W tych dniach byłem przez chwilę na Morawach. Długie rozmowy np. z prof. Sehnalem, wiekowym już historykiem muzyki, o Janie Husie, o siłowej rekatolizacji uświadomiły mi, jak ważna jest wolność wyznawanych poglądów, swoboda ich wypowiadania. Nawet, gdy wewnątrz Kościoła katolickiego formułuje się nie zawsze poprawne teologicznie sądy.

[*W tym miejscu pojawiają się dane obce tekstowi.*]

Lemma heaps3_ok_dequeue_aperiodic (R P A : rt_queue) (m : ptr -> rt_thread) :
  heaps3_ok R P A m ->
  exists r A',
    dequeue_thread A m = Ok (r, A')
    /\ heaps3_ok R P A' m
    /\ dequeue_post m APERIODIC_QUEUE r A' (queue_contents A)
         (queue_contents R ++ queue_contents P ++ queue_contents A)
         (queue_contents R ++ queue_contents P ++ queue_contents A').
Proof.
  intros (HR & HP & HA & N & Hn).
  destruct (queue_ok_dequeue A APERIODIC_QUEUE m eq_refl HA)
    as (r & A' & extra & E & HA' & Pm & Hc).
  assert (Ea : forall l, queue_contents R ++ queue_contents P ++ l
                         = (queue_contents R ++ queue_contents P) ++ l ++ [])
    by (intros l; rewrite app_nil_r, app_assoc; reflexivity).
  rewrite Ea in N, Hn.
  destruct (mid_dequeue _ _ _ _ _ Pm N Hn) as (N' & Hn' & Hi & Hl & Hr).
  exists r, A'. split; [exact E|].
  split.
  { split; [exact HR|]. split; [exact HP|]. split; [exact HA'|].
    rewrite Ea. split; assumption. }
  split; [intros x Hx; rewrite Ea in Hx |- *; exact (Hi x Hx)|].
  split; [exact Hl|].
  destruct Hc as [Hc|(Hst & Hin & Hle)]; [left; exact Hc|right].
  destruct (Hr r Hin) as (A1 & A2 & A3). rewrite Ea.
  repeat split; assumption.
Qed.

Lemma heaps3_ok_enqueue_runnable (R P A : rt_queue) (m : ptr -> rt_thread)
      (th : ptr) :
  heaps3_ok R P A m -> th <> NULL ->
  ~ In th (queue_contents R ++ queue_contents P ++ queue_contents A) ->
  heaps3_ok (fst (enqueue_thread R th m)) P A (snd (enqueue_thread R th m))
  /\ (forall x, In x (queue_contents (fst (enqueue_thread R th m))
                      ++ queue_contents P ++ queue_contents A) ->
                x = th
                \/ In x (queue_contents R ++ queue_contents P
                         ++ queue_contents A))
  /\ (forall x, In x (queue_contents (fst (enqueue_thread R th m))) ->
                x = th \/ In x (queue_contents R)).
Proof.
  intros (HR & HP & HA & N & Hn) Hth Hq.
  destruct (queue_ok_enqueue R RUNNABLE_QUEUE m th eq_refl HR) as (HR' & Pm & Hk).
  assert (Pm' : Permutation (queue_contents (fst (enqueue_thread R th m)))
                            (th :: queue_contents R)
                \/ queue_contents (fst (enqueue_thread R th m))
                   = queue_contents R)
    by (destruct Pm as [Pm|Pm]; [left; exact Pm|right; rewrite Pm; reflexivity]).
  destruct (mid_enqueue [] _ _ _ th Pm' Hth N Hn Hq) as (N' & Hn' & Hi & Hl).
  cbn [app] in *.
  split; [|split; assumption].
  split; [exact HR'|].
  split; [apply (queue_ok_mem P _ m); [intros p _; apply Hk|exact HP]|].
  split; [apply (queue_ok_mem A _ m); [intros p _; apply Hk|exact HA]|].
  split; assumption.
Qed.

Lemma heaps3_ok_enqueue_pending (R P A : rt_queue) (m : ptr -> rt_thread)
      (th : ptr) :
  heaps3_ok R P A m -> th <> NULL ->
  ~ In th (queue_contents R ++ queue_contents P ++ queue_contents A) ->
  heaps3_ok R (fst (enqueue_thread P th m)) A (snd (enqueue_thread P th m))
  /\ (forall x, In x (queue_contents R
                      ++ queue_contents (fst (enqueue_thread P th m))
                      ++ queue_contents A) ->
                x = th
                \/ In x (queue_contents R ++ queue_contents P
                         ++ queue_contents A)).
Proof.
  intros (HR & HP & HA & N & Hn) Hth Hq.
  destruct (queue_ok_enqueue P PENDING_QUEUE m th eq_refl HP) as (HP' & Pm & Hk).
  assert (Pm' : Permutation (queue_contents (fst (enqueue_thread P th m)))
                            (th :: queue_contents P)
                \/ queue_contents (fst (enqueue_thread P th m))
                   = queue_contents P)
    by (destruct Pm as [Pm|Pm]; [left; exact Pm|right; rewrite Pm; reflexivity]).
  destruct (mid_enqueue _ _ _ _ th Pm' Hth N Hn Hq) as (N' & Hn' & Hi & Hl).
  split; [|assumption].
  split; [apply (queue_ok_mem R _ m); [intros p _; apply Hk|exact HR]|].
  split; [exact HP'|].
  split; [apply (queue_ok_mem A _ m); [intros p _; apply Hk|exact HA]|].
  split; assumption.
Qed.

Papież Franciszek wezwał biskupów, aby na Synodzie mówili co myślą. I chce z tych głosów usłyszeć,co myślą wierni. Wydaje mi się, że u nas w Polsce fundujemy sobie konflikty sami nie widząc swojej słabej strony – braku otwartej refleksji teologicznej, historycznej. Nie mówiąc już, że wolimy walczyć o symbole, niż o ludzi, którzy są w potrzebiecudzoziemców, emigrantów, ludziinnej wiary. Gdy nie zmienimy perspektywy patrzenia, to na naszych oczach w ciągu jednego pokolenia wielu odejdzie od Kościoła, od wiary, a my stale będziemy mieli dobre samopoczucie. Nie tędy droga Ewangelii prowadzi. Czytajmy więc często Ewangelię i pytajmy, co Chrystus by w naszej sytuacji zrobił.

Wolę Kościół pokorny i poddany krytyce, niż silny i walczący twardo o swoje prawa. Otwarty na ludzi i ich problemy, towarzyszący na różnych etapach ludzkiego życia, niż stale pouczający i pokazujący, że tylko on jest depozytariuszem prawdy i wolności.